WHAT YOU NEED TO DO: Find every line below where the string "record" shows up, and copy those lines.

PROVIDED MATERIAL:
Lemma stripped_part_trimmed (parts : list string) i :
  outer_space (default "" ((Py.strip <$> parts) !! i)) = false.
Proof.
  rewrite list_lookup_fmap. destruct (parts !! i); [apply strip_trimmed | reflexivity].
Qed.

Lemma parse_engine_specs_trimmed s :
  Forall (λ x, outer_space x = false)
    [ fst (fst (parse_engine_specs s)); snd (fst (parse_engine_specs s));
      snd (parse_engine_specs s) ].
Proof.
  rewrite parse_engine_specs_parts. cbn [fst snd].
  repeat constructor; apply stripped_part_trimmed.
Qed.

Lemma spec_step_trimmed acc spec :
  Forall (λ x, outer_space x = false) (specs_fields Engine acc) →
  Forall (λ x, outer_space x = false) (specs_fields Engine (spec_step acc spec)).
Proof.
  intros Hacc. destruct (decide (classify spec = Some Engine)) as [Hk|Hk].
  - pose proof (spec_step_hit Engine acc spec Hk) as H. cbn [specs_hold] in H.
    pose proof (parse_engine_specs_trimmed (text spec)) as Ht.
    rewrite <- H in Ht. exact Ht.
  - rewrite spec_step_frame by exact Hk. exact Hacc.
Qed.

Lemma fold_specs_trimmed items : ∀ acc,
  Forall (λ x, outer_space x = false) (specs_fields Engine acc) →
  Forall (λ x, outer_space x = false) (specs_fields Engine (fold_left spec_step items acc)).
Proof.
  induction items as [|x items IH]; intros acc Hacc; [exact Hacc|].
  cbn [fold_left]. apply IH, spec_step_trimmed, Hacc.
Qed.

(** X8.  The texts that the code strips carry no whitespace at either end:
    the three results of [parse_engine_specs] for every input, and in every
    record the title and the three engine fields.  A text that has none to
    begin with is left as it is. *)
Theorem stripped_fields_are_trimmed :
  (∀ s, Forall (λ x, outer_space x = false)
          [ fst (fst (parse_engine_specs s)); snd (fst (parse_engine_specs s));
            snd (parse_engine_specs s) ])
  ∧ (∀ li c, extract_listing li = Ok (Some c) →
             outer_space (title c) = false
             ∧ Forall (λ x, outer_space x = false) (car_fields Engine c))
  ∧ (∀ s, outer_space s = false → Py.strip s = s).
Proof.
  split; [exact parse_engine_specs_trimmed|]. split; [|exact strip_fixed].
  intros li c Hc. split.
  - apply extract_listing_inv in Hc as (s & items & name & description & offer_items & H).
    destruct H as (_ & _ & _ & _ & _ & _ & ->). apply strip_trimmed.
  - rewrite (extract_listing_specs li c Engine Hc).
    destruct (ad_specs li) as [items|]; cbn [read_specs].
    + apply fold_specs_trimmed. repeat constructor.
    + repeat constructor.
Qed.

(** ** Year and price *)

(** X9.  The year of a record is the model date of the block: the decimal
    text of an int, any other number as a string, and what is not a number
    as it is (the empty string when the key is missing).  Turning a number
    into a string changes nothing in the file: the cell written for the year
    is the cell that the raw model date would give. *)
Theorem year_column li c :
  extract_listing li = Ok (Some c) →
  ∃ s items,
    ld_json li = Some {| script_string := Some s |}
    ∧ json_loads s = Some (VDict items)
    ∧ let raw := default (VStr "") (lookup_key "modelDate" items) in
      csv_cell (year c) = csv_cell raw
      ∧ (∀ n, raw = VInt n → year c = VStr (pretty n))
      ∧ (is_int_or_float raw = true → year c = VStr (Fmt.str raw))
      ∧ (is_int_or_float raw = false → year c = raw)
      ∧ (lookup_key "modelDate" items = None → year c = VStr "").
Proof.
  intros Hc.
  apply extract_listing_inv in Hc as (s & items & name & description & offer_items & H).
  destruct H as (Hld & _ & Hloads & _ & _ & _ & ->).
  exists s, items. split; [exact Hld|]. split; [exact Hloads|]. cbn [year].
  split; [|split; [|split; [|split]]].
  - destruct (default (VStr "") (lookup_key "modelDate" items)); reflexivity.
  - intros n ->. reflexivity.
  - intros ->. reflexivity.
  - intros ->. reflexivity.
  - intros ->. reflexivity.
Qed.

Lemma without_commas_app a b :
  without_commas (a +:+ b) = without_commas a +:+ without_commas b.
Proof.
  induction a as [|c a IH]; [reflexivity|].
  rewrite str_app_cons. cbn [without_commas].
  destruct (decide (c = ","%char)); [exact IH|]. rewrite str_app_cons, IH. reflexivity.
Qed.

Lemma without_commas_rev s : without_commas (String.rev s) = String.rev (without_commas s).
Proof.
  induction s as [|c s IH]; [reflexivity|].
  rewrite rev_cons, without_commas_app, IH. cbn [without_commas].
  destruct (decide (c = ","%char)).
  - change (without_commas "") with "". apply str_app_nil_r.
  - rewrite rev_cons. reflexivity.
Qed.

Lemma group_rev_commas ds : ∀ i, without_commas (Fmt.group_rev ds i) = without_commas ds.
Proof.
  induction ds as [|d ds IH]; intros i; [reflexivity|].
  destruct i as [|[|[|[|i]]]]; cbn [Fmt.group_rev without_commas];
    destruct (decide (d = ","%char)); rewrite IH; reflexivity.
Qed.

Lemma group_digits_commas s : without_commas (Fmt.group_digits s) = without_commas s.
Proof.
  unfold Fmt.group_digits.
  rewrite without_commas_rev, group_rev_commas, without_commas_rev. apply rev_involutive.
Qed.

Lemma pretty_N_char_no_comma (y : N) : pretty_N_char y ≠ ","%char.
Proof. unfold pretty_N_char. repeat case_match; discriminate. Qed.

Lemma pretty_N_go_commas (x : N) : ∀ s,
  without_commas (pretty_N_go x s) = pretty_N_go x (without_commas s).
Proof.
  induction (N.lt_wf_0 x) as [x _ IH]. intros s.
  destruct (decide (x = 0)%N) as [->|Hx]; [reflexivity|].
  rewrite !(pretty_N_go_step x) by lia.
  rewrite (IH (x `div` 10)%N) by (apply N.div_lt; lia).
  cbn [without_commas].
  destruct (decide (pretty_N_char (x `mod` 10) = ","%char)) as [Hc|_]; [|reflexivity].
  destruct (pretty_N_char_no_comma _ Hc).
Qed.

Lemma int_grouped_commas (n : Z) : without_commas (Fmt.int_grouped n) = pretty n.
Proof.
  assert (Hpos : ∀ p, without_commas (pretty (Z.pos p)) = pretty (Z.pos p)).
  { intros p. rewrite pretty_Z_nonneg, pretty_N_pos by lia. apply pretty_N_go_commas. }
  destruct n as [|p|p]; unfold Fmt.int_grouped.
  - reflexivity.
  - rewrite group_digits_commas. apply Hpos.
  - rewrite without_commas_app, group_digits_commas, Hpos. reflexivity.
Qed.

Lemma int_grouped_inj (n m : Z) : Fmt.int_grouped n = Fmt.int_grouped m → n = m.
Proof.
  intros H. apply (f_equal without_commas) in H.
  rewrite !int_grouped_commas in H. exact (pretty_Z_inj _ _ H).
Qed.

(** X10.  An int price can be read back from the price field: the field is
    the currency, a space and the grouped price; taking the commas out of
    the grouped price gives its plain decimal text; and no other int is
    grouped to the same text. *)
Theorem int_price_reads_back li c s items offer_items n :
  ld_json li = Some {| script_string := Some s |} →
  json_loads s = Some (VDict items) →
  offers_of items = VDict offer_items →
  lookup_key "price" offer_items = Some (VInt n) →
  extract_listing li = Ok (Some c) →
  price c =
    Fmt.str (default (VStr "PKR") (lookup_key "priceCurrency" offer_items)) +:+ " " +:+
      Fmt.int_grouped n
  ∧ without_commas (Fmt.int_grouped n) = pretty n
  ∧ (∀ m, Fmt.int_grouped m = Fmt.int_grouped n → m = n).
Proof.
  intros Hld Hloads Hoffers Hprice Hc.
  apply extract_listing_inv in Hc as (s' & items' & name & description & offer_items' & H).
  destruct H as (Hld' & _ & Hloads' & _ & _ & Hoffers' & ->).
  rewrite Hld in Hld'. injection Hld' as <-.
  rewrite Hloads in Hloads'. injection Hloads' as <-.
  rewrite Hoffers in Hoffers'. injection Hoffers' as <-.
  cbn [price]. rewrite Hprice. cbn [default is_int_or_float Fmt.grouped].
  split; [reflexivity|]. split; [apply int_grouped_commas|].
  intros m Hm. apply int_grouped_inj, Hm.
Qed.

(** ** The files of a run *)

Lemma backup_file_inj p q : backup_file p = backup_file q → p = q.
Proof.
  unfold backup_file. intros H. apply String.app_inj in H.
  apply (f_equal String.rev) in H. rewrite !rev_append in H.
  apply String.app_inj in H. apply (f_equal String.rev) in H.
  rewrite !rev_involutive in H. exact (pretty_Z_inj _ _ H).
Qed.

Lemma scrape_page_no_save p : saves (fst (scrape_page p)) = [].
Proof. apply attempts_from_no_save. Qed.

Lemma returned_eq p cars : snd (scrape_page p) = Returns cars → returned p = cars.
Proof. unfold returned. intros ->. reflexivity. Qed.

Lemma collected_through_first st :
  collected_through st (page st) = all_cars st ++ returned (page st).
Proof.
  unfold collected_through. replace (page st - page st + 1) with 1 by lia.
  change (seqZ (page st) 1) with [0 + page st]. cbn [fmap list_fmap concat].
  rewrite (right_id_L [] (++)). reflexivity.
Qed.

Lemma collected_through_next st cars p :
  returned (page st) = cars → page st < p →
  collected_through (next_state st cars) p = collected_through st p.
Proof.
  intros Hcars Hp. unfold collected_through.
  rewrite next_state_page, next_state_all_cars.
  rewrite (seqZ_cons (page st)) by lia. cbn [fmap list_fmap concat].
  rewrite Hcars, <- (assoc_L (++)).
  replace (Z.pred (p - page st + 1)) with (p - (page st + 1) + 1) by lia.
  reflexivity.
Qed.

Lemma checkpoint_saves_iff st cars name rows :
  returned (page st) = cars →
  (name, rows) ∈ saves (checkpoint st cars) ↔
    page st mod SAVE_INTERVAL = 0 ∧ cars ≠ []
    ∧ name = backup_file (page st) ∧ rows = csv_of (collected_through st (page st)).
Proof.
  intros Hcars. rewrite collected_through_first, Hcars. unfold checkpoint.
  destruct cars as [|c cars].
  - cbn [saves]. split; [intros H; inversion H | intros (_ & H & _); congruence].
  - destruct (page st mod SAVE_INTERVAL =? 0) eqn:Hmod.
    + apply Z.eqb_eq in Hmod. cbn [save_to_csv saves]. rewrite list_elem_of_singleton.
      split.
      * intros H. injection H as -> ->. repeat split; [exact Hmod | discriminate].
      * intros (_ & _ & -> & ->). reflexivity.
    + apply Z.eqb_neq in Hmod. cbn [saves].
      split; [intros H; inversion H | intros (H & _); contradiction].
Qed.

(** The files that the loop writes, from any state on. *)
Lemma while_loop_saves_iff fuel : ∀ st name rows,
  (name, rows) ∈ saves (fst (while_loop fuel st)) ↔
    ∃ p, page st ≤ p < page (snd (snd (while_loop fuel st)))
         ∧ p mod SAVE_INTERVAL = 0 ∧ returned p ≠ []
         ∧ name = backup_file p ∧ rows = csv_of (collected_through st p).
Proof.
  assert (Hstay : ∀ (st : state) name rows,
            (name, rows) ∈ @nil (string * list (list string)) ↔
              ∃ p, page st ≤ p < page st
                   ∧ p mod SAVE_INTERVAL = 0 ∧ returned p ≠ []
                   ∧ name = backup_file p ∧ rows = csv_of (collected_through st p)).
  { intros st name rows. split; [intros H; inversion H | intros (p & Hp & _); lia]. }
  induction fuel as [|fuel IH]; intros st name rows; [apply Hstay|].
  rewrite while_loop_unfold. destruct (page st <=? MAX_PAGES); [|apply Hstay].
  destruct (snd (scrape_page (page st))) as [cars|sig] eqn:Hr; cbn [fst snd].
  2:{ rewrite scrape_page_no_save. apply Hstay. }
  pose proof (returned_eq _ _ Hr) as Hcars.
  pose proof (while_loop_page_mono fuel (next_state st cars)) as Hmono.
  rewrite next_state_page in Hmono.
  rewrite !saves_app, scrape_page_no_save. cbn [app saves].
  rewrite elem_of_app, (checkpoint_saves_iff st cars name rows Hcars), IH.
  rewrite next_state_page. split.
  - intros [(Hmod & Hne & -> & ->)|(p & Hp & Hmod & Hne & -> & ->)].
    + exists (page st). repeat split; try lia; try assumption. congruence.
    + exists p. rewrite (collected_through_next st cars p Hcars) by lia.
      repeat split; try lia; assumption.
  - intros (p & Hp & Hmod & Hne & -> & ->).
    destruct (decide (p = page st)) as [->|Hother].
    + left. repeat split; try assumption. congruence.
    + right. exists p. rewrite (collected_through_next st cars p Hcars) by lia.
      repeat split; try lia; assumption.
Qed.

OUTPUT BELOW:
    record the title and the three engine fields.  A text that has none to
(** X9.  The year of a record is the model date of the block: the decimal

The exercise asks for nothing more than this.